Fourth Sunday of Easter (B) 2015

+ In nomine Patris et Filii et Spiritus Sancti + Amen.

Text: John 10:11
Theme: The Necessity of the Shepherd

Dear friends in Christ Jesus,

The valley of the shadow of death will give way to the light of immortal existence with the triune God, angels, and all the saints. The final goal, the beatific vision of God, the marriage banquet of the Lamb, is nothing short of astonishing- inconceivable in our current fallen condition. Yet, that is precisely the promise and the future for the baptized people of God. The One who knows has said, “I am the good shepherd. The good shepherd lays down His life for the sheep.”1 He says, “I have authority to lay it down and authority to take it up again.”2 Thanks be to God for His immeasurable love to us in Christ.

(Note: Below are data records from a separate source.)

(** * ClassGuard AI backend: attendance summaries, the auto-lock rule and
      the document handlers

    A shallow embedding of [main.py]: the attendance handlers
    ([attendance_summary], [manual_lock], [manual_unlock]), the handlers
    that fetch and list documents ([get_student], [get_certificate],
    [get_idcard], [get_resume], [list_notes], [list_notifications]),
    [create_doubt], and the helpers [_collection] and [_as_str_id]; and of
    the [Student], [AttendanceLog] and [Doubt] schemas of [schemas.py].

    - Python [int] is [Z]; Python [float] is the kernel's binary64 [float],
      whose operations are specified by [SpecFloat] at [prec = 53],
      [emax = 1024].
    - A MongoDB document is a finite map from field names to BSON values; a
      collection is the list of its documents in natural order.
    - A handler is a computation in a state-and-exception monad over the
      database and the journal of the storage calls it issued. *)

From Stdlib Require Import ZArith Floats Lia Bool Ascii String DecimalString Sorted.
From stdpp Require Import base option strings gmap list.

Open Scope string_scope.
Open Scope Z_scope.
Lemma preserves_service {A X} env (f : World -> X) (act : M A) :
  (forall n w, f (set_tick n w) = f w) ->
  preserves f act -> preserves f (service env act).
Proof.
  intros Ht Ha w. unfold service.
  destruct (faults env (tick w)); simpl; [apply Ht |].
  rewrite (Ha (set_tick (S (tick w)) w)). apply Ht.
Qed.

Lemma preserves_for_each {A X} (f : World -> X) (xs : list A) (body : A -> M unit) :
  (forall x, preserves f (body x)) -> preserves f (for_each xs body).
Proof.
  intros Hb. induction xs as [| x xs IH]; simpl.
  - apply preserves_ret.
  - apply preserves_bind; [apply Hb | intros _; exact IH].
Qed.

Lemma preserves_global_name {X} (f : World -> X) (name : string) :
  preserves f (global_name name).
Proof.
  unfold global_name.
  destruct (existsb (String.eqb name) module_names); [apply preserves_ret | apply preserves_raise].
Qed.

Lemma preserves_global_str {X} (f : World -> X) (name : string) :
  preserves f (global_str name).
Proof.
  unfold global_str.
  apply preserves_bind; [apply preserves_global_name | intros _].
  destruct (assoc name module_strings); [apply preserves_ret | apply preserves_raise].
Qed.

Lemma preserves_get_attr {X} (f : World -> X) (obj : Class) (attr : string) :
  preserves f (get_attr obj attr).
Proof.
  unfold get_attr.
  destruct (existsb (String.eqb attr) (attributes obj ++ map fst (methods obj)));
    [apply preserves_ret | apply preserves_raise].
Qed.

Lemma preserves_bound_call {A X} (f : World -> X) (obj : Class) (method : string)
    (nargs : nat) (body : M A) :
  preserves f body -> preserves f (bound_call obj method nargs body).
Proof.
  intros Hb. unfold bound_call.
  destruct (assoc method (methods obj)) as [[declared defaults] |]; [| apply preserves_raise].
  destruct ((declared - defaults <=? S nargs)%nat && (S nargs <=? declared)%nat);
    [exact Hb | apply preserves_raise].
Qed.

(** * Extracting the id from a name *)

Lemma startswith_spec (p s : string) :
  startswith p s = true <-> exists rest, s = (p +:+ rest)%string.
Proof.
  revert s. induction p as [| a p IH]; intros s; simpl.
  - split; [intros _; exists s; reflexivity | reflexivity].
  - destruct s as [| b s]; simpl.
    + split; [discriminate | intros [rest H]; discriminate H].
    + destruct (Ascii.eqb_spec a b) as [-> | Hne].
      * rewrite IH. split; intros [rest H]; exists rest.
        -- rewrite H. reflexivity.
        -- injection H as H. exact H.
      * split; [discriminate |].
        intros [rest H]. injection H as Hab _. congruence.
Qed.

(** C10.  For every knowledge-base name, [extract_re_id] returns the name
    without its leading "kb_" when the name starts with that prefix, and
    returns the name itself (a value, neither an error nor [None]) when
    the name does not start with it. *)
Theorem extract_re_id_strips_prefix :
  (forall rest : string, extract_re_id ("kb_" +:+ rest) = Some rest) /\
  (forall kb_name : string,
     (forall rest : string, kb_name <> ("kb_" +:+ rest)%string) ->
     extract_re_id kb_name = Some kb_name).
Proof.
  split.
  - intros rest. reflexivity.
  - intros kb_name Hno. unfold extract_re_id.
    destruct (startswith "kb_" kb_name) eqn:E; [| reflexivity].
    apply startswith_spec in E as [rest ->].
    exfalso. apply (Hno rest). reflexivity.
Qed.

Lemma extract_re_id_strips_prefix_witness :
  extract_re_id "kb_42" = Some "42"%string /\
  extract_re_id "index7" = Some "index7"%string.
Proof.
  split.
  - apply (proj1 extract_re_id_strips_prefix "42"%string).
  - apply (proj2 extract_re_id_strips_prefix "index7"%string).
    intros rest H. discriminate H.
Defined.

(** * The status store *)

(** An update without a comment is refused before it is sent, and any
    other by the service, whose refusal the function logs: the call
    returns, and nothing is written. *)
Lemma update_cleanup_status_run env (id status : string) (comment : option string)
    (w : World) :
  update_cleanup_status env id status comment w
  = match comment with
    | None => (Raise OtherError, w)
    | Some _ =>
        match faults env (tick w) with
        | None | Some ClientError => (Ok tt, set_tick (S (tick w)) w)
        | Some e => (Raise e, set_tick (S (tick w)) w)
        end
    end.
Proof.
  unfold update_cleanup_status, try_client, ddb_update_item.
  destruct comment as [c |]; [| reflexivity].
  cbn [string_values fmap option_fmap option_map].
  unfold service. rewrite update_expression_is_refused.
  destruct (faults env (tick w)) as [[] |]; reflexivity.
Qed.

Lemma preserves_update_cleanup_status {X} env (f : World -> X) (id status : string)
    (comment : option string) :
  (forall n w, f (set_tick n w) = f w) ->
  preserves f (update_cleanup_status env id status comment).
Proof.
  intros Ht w. rewrite update_cleanup_status_run.
  destruct comment; [| reflexivity].
  destruct (faults env (tick w)) as [[] |]; apply Ht.
Qed.

(** C6, where it fails.  The expression of [update_cleanup_status] is not
    one the service accepts, so no update stores anything: the status
    store is the same after any update and after any sequence of updates,
    and an id for which two comments were set in a row holds the comment
    it held before, which is none when it held none. *)
Theorem comment_is_never_stored env :
  (forall (id status : string) (comment : option string) (w : World),
     status_store (snd (update_cleanup_status env id status comment w)) = status_store w) /\
  (forall (updates : list (string * string * option string)) (w : World),
     status_store (snd (apply_updates env updates w)) = status_store w) /\
  (forall (id s1 c1 s2 c2 : string) (w : World),
     let w1 := snd (update_cleanup_status env id s1 (Some c1) w) in
     let w2 := snd (update_cleanup_status env id s2 (Some c2) w1) in
     stored_comment w1 id = stored_comment w id /\
     stored_comment w2 id = stored_comment w id).
Proof.
  assert (H1 : forall id status comment,
             preserves status_store (update_cleanup_status env id status comment))
    by (intros; apply preserves_update_cleanup_status; reflexivity).
  split; [intros; apply H1 |]. split.
  - intros updates. unfold apply_updates.
    apply preserves_for_each. intros u. apply H1.
  - intros id s1 c1 s2 c2 w w1 w2. unfold stored_comment, w2, w1.
    rewrite !(H1 _ _ _ _). split; reflexivity.
Qed.

(** The first comment of a new id is not there after a second one was
    set. *)
Example first_comment_is_lost :
  let w1 := snd (update_cleanup_status calm "x" "InProgress" (Some "first"%string) w_empty) in
  let w2 := snd (update_cleanup_status calm "x" "Failed" (Some "second"%string) w1) in
  fst (update_cleanup_status calm "x" "InProgress" (Some "first"%string) w_empty) = Ok tt /\
  stored_comment w1 "x" = None /\ stored_comment w2 "x" = None /\
  fst (get_cleanup_status calm "x" w2) = Ok None.
Proof. vm_compute. repeat split. Qed.

(** * The entry point and the executor *)

Lemma lambda_handler_run env (event : Event) (w : World) :
  lambda_handler env event w = (Raise OtherError, w).
Proof. reflexivity. Qed.

(** What follows line 379, for an agent of either class: the keys are read,
    and the first name of the batch stops the loop. *)
Lemma handle_event_run env (bedrock_agent : Class) (event : Event) (w : World) :
  handle_event env bedrock_agent event w
  = (match ev_kb_batch event with
     | None => Ok None
     | Some kb_batch =>
         match ev_start_index event, ev_days_threshold event, ev_job_id event with
         | None, _, _ => Raise (KeyError "start_index")
         | Some _, None, _ => Raise (KeyError "days_threshold")
         | Some _, Some _, None => Raise (KeyError "job_id")
         | Some _, Some _, Some _ =>
             match kb_batch with
             | [] => Ok None
             | _ :: _ => Raise OtherError
             end
         end
     end, w).
Proof.
  unfold handle_event. rewrite bind_run, deleter_is_constructed.
  destruct (ev_kb_batch event) as [[| kb rest] |],
           (ev_start_index event), (ev_days_threshold event), (ev_job_id event);
    try reflexivity.
  destruct bedrock_agent; reflexivity.
Qed.

Lemma handle_async_process_run env (batch_size : Z) (event : Event)
    (bedrock_agent vector_deleter : Class) (w : World) :
  _handle_async_process env batch_size event bedrock_agent vector_deleter w
  = (Raise OtherError, w).
Proof. destruct bedrock_agent; reflexivity. Qed.

Lemma bulk_loop_run env (bedrock_agent vector_deleter : Class) (kb_name : string)
    (rest : list string) (acc : BatchResult) (w : World) :
  bulk_loop env bedrock_agent vector_deleter (kb_name :: rest) acc w = (Raise OtherError, w).
Proof. simpl. rewrite bind_run, extract_re_id_call_raises. reflexivity. Qed.

(** C9, where it fails.  Line 379 raises NameError for every event, before
    any service is called: [lambda_handler] computes no response, and an
    exception is all that a handler, had the [try] one, would get from
    it.  What follows that line computes no response either: for an
    agent of either class it leaves the world as it was and never returns
    the response for an empty candidate set, and for an event without
    [kb_batch] it runs to its end and returns [None]. *)
Theorem new_job_gets_no_response env (event : Event) (w : World) :
  lambda_handler env event w = (Raise OtherError, w) /\
  (forall handler : M (option Response),
     try_all (lambda_handler env event) handler w = handler w) /\
  (forall bedrock_agent : Class,
     snd (handle_event env bedrock_agent event w) = w /\
     fst (handle_event env bedrock_agent event w) <> Ok (Some _no_kbs_to_cleanup_response) /\
     (ev_kb_batch event = None ->
      fst (handle_event env bedrock_agent event w) = Ok None)).
Proof.
  split; [apply lambda_handler_run |].
  split; [intros handler; unfold try_all; rewrite lambda_handler_run; reflexivity |].
  intros bedrock_agent. rewrite handle_event_run. cbn [fst snd].
  split; [reflexivity |]. split.
  - destruct (ev_kb_batch event) as [[| kb rest] |],
             (ev_start_index event), (ev_days_threshold event), (ev_job_id event);
      discriminate.
  - intros ->. reflexivity.
Qed.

There is but one good Shepherd. God alone is good for only He is sinless; only He is immortal and eternal. Many things are good in life and goodness is a fruit of the Spirit along with love, joy, peace, patience, kindness, faithfulness, gentleness, and self-control3 Yet all the goodness that we observe, and invest in, and cultivate in ourselves and others is but a dim reflection of the divine. Christ alone is truly good because only He was selfless without fault. His desire was never for the glory of self but for the glory of the Father and the well-being of the sinner. That may be a mantra which elicits little more than an approving yawn from the faithful (perhaps because they think they have heard it too many times) but it remains the core of Christian truth.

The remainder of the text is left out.